**Exercise requirements**
Of the records that follow, copy only the lines from the line containing "intros Hsc HR HU." to the line containing "repeat apply Forall2_app.", both included, exactly as written.

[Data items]
───

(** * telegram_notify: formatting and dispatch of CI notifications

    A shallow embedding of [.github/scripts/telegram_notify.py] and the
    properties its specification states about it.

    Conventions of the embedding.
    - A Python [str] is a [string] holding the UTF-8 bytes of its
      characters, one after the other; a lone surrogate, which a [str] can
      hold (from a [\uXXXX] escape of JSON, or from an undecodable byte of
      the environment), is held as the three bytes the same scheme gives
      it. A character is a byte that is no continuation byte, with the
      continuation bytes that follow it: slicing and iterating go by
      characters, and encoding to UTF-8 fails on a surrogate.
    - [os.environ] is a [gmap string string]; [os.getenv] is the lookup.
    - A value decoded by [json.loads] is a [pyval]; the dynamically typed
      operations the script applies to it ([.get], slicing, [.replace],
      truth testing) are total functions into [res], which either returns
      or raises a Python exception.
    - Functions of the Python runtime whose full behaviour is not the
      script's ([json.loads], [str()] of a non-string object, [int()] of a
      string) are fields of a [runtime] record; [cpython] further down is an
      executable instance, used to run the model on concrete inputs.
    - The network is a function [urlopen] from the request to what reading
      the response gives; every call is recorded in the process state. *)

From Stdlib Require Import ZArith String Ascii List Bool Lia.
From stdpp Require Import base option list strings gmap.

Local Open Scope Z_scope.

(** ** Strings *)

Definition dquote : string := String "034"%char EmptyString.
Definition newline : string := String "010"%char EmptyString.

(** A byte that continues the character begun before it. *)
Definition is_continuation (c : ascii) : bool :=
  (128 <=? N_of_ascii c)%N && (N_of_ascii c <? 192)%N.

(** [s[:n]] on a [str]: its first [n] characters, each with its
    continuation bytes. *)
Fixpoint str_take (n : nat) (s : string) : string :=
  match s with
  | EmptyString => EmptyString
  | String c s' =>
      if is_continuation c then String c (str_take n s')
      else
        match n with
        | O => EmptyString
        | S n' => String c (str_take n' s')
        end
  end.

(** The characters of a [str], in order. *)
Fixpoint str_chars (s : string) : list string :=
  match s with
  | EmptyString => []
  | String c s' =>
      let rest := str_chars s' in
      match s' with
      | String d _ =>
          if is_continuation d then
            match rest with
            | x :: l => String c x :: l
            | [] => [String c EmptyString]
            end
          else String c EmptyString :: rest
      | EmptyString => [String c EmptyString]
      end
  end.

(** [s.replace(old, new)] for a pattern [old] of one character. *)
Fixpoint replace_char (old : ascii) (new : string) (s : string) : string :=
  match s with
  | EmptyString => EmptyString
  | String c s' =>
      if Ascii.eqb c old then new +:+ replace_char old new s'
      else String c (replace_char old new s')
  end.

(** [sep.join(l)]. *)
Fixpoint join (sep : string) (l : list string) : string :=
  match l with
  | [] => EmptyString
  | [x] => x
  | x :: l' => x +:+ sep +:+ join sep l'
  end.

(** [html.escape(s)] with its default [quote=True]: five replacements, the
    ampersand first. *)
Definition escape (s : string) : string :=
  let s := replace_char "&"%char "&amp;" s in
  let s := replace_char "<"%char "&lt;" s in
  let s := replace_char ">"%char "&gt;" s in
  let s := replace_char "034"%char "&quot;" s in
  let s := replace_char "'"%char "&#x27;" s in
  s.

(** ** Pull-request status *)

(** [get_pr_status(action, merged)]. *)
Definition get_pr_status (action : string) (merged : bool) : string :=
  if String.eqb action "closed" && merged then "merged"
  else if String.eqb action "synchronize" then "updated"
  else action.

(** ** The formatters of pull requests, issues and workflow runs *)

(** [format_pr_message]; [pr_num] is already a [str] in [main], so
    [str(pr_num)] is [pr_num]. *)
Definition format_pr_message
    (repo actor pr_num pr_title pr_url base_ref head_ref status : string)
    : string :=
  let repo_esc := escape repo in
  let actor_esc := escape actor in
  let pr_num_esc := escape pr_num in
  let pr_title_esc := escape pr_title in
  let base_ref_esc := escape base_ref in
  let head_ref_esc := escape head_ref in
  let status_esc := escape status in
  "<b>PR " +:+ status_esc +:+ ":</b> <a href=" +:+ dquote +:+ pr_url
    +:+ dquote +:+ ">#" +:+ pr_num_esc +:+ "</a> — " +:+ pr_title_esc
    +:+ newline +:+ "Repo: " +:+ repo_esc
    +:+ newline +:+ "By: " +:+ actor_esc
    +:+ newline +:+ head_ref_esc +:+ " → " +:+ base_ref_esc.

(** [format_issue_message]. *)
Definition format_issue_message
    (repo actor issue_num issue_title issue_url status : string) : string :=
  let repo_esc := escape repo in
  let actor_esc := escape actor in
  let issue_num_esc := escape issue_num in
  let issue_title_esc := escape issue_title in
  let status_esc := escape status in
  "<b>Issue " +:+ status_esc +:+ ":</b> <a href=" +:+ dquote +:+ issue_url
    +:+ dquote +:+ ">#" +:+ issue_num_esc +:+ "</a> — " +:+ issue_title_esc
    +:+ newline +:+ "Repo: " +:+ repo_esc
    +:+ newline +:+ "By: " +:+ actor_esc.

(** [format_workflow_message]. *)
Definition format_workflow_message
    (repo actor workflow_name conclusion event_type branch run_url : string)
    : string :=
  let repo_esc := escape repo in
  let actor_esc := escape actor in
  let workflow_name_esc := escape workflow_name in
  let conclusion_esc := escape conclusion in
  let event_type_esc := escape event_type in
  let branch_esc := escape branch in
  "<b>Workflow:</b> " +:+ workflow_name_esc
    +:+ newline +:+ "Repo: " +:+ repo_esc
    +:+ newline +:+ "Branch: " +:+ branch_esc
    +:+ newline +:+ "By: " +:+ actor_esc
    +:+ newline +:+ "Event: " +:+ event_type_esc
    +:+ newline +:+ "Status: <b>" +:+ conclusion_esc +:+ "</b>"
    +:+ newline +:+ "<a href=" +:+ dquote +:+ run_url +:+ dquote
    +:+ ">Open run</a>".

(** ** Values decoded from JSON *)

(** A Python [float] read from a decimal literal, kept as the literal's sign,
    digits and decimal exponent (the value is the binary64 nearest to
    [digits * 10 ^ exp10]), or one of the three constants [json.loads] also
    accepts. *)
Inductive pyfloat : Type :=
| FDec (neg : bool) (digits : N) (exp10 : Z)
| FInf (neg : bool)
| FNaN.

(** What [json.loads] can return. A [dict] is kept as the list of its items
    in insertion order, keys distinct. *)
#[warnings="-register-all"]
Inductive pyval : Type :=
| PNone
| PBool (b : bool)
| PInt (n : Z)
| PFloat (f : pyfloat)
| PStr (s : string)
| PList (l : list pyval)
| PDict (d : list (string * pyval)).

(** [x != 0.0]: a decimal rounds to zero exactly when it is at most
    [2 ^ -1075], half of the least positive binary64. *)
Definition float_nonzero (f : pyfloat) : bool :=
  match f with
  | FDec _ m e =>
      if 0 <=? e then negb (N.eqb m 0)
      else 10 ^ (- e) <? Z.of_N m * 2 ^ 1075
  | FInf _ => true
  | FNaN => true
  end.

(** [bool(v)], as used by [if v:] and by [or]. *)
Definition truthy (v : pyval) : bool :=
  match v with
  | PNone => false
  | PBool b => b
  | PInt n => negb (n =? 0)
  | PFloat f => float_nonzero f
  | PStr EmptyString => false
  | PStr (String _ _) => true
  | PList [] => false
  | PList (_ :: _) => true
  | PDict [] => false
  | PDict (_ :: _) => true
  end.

───

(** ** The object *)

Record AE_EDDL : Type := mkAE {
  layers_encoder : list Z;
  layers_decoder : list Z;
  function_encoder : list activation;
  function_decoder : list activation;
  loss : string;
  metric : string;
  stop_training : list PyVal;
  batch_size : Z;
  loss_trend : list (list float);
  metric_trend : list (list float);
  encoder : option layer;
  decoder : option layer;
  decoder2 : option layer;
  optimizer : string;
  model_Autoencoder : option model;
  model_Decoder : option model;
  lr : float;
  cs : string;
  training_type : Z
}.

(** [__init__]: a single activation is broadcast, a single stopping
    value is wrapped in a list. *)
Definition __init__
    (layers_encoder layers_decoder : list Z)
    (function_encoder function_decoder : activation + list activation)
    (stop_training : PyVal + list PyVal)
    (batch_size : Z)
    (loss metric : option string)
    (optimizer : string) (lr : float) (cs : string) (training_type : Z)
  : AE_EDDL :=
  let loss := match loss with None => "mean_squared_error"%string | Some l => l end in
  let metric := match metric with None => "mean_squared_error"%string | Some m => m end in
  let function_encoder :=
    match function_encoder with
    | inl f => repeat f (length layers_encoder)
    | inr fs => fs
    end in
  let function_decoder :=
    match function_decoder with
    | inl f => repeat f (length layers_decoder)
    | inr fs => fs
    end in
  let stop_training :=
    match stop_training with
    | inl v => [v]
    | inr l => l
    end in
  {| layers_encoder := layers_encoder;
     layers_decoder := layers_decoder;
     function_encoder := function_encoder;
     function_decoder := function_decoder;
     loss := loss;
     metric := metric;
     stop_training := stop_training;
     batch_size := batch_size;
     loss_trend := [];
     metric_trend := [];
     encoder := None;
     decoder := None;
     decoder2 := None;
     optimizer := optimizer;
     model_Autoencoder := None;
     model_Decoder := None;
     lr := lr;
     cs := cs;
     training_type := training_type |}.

───

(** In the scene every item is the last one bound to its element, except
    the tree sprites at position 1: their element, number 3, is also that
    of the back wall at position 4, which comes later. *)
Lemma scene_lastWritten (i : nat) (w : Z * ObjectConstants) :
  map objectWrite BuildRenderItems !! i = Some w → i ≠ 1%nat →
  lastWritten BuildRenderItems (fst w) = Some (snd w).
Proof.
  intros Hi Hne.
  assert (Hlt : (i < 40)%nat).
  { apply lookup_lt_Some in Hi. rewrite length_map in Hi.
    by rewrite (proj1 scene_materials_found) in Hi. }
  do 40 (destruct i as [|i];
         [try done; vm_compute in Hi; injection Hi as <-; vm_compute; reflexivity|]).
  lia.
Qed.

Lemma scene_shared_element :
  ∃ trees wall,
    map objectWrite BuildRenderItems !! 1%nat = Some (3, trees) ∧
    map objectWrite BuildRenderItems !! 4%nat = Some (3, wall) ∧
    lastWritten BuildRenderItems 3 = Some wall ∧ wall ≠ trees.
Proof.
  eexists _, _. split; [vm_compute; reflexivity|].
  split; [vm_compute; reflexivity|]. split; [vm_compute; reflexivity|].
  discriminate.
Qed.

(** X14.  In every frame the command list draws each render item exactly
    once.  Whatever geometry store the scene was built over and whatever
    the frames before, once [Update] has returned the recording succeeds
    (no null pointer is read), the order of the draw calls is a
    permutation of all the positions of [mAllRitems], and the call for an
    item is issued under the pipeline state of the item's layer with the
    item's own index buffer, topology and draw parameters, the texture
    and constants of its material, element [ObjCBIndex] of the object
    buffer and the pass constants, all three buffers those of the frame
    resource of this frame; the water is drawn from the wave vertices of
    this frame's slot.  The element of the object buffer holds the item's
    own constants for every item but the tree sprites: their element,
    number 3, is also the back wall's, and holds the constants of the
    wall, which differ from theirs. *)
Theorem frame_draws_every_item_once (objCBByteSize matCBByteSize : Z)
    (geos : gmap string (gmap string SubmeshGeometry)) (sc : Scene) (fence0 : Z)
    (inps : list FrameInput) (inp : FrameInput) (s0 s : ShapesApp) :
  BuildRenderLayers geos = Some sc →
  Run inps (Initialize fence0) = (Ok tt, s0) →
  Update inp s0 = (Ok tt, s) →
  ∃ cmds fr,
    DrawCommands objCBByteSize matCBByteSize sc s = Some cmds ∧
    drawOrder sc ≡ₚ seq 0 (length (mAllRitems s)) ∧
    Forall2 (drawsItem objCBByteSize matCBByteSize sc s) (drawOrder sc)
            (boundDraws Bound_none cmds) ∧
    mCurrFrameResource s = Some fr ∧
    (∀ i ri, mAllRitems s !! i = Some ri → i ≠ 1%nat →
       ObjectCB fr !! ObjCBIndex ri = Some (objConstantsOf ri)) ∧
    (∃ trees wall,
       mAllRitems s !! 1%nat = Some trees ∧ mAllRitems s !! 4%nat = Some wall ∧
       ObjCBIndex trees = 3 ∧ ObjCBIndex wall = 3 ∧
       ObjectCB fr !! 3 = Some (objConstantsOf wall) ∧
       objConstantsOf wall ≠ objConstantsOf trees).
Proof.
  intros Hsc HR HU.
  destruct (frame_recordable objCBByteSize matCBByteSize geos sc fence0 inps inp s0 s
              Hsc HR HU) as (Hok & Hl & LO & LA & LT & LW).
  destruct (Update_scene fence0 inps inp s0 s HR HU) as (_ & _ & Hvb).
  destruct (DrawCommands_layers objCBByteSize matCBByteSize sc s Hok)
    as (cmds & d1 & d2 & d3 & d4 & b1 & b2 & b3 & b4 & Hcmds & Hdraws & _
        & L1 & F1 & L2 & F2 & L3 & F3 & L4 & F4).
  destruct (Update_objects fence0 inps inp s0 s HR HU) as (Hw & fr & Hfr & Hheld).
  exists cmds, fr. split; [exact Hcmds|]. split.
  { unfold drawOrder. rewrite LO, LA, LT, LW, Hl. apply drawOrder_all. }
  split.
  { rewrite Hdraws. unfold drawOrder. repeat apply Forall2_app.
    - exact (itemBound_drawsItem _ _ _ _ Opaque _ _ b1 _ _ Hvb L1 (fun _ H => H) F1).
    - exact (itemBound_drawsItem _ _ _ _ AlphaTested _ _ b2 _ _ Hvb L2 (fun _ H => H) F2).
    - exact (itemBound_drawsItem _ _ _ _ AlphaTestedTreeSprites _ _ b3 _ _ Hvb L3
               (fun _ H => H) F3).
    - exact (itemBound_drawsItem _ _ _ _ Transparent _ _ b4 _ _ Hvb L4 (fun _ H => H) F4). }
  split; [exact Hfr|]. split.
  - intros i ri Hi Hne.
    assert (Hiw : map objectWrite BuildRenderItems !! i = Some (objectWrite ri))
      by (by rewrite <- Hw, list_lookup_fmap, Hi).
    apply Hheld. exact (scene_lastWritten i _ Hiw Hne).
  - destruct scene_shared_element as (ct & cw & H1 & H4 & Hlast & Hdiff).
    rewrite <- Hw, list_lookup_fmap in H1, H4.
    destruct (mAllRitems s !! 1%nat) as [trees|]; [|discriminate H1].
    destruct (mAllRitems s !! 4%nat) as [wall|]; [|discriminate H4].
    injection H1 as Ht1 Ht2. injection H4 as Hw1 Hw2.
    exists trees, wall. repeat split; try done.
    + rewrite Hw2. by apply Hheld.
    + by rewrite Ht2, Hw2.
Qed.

───

**Response to the exercise**
  intros Hsc HR HU.
  destruct (frame_recordable objCBByteSize matCBByteSize geos sc fence0 inps inp s0 s
              Hsc HR HU) as (Hok & Hl & LO & LA & LT & LW).
  destruct (Update_scene fence0 inps inp s0 s HR HU) as (_ & _ & Hvb).
  destruct (DrawCommands_layers objCBByteSize matCBByteSize sc s Hok)
    as (cmds & d1 & d2 & d3 & d4 & b1 & b2 & b3 & b4 & Hcmds & Hdraws & _
        & L1 & F1 & L2 & F2 & L3 & F3 & L4 & F4).
  destruct (Update_objects fence0 inps inp s0 s HR HU) as (Hw & fr & Hfr & Hheld).
  exists cmds, fr. split; [exact Hcmds|]. split.
  { unfold drawOrder. rewrite LO, LA, LT, LW, Hl. apply drawOrder_all. }
  split.
  { rewrite Hdraws. unfold drawOrder. repeat apply Forall2_app.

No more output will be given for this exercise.